### Your task
Repeat exactly, and only, the lines of the entries below from the one with "destruct (Z.eqb_spec Op Opcode.STOP)" through the one with "end) as Hbreak.", both ends included.
Segment Start: Dataset extract
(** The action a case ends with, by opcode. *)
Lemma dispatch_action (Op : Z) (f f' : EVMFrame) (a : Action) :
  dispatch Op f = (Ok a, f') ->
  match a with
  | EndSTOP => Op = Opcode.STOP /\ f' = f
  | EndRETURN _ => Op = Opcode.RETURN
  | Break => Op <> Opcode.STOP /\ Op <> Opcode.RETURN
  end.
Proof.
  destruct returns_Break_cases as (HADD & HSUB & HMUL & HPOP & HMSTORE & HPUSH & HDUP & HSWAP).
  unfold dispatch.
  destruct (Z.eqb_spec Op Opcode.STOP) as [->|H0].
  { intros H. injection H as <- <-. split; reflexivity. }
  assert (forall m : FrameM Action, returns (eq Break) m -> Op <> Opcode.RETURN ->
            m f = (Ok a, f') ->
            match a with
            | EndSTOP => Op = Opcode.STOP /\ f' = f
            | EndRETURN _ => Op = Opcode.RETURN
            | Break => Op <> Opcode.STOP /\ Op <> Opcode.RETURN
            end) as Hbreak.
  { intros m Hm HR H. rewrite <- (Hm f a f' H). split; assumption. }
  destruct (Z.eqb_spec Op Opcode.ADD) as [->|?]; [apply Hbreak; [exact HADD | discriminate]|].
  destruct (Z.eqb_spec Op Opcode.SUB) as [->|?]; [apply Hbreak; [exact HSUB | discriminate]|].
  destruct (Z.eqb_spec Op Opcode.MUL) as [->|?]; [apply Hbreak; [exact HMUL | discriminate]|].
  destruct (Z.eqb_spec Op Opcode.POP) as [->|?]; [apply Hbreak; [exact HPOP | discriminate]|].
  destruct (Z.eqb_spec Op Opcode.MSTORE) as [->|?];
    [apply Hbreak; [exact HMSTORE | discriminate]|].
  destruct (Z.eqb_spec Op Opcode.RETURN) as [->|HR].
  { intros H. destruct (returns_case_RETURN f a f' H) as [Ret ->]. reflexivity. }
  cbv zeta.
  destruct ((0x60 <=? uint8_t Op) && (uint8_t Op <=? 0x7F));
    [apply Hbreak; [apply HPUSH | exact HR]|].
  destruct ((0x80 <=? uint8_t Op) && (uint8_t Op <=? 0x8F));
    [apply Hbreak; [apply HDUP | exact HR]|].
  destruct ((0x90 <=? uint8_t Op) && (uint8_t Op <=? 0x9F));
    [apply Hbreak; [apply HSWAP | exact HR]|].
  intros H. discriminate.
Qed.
Segment End: Dataset extract
Segment Start: Dataset extract
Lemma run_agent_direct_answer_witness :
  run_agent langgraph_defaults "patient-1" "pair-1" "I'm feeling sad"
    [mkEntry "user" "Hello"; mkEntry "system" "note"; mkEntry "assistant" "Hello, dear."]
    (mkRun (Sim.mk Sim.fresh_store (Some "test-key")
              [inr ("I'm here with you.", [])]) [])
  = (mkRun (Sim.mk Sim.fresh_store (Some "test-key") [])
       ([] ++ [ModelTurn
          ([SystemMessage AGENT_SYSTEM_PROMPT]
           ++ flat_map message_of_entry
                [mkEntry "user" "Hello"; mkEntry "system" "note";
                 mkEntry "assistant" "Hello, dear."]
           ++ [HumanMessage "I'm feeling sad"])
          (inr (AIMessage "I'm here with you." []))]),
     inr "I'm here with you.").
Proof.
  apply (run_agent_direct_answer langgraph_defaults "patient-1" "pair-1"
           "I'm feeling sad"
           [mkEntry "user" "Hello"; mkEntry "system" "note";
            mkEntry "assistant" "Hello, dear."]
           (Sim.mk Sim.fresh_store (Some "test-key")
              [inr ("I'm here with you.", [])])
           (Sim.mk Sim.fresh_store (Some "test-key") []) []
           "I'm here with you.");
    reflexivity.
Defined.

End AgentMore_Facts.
Segment End: Dataset extract
### Exercise result
  destruct (Z.eqb_spec Op Opcode.STOP) as [->|H0].
  { intros H. injection H as <- <-. split; reflexivity. }
  assert (forall m : FrameM Action, returns (eq Break) m -> Op <> Opcode.RETURN ->
            m f = (Ok a, f') ->
            match a with
            | EndSTOP => Op = Opcode.STOP /\ f' = f
            | EndRETURN _ => Op = Opcode.RETURN
            | Break => Op <> Opcode.STOP /\ Op <> Opcode.RETURN
            end) as Hbreak.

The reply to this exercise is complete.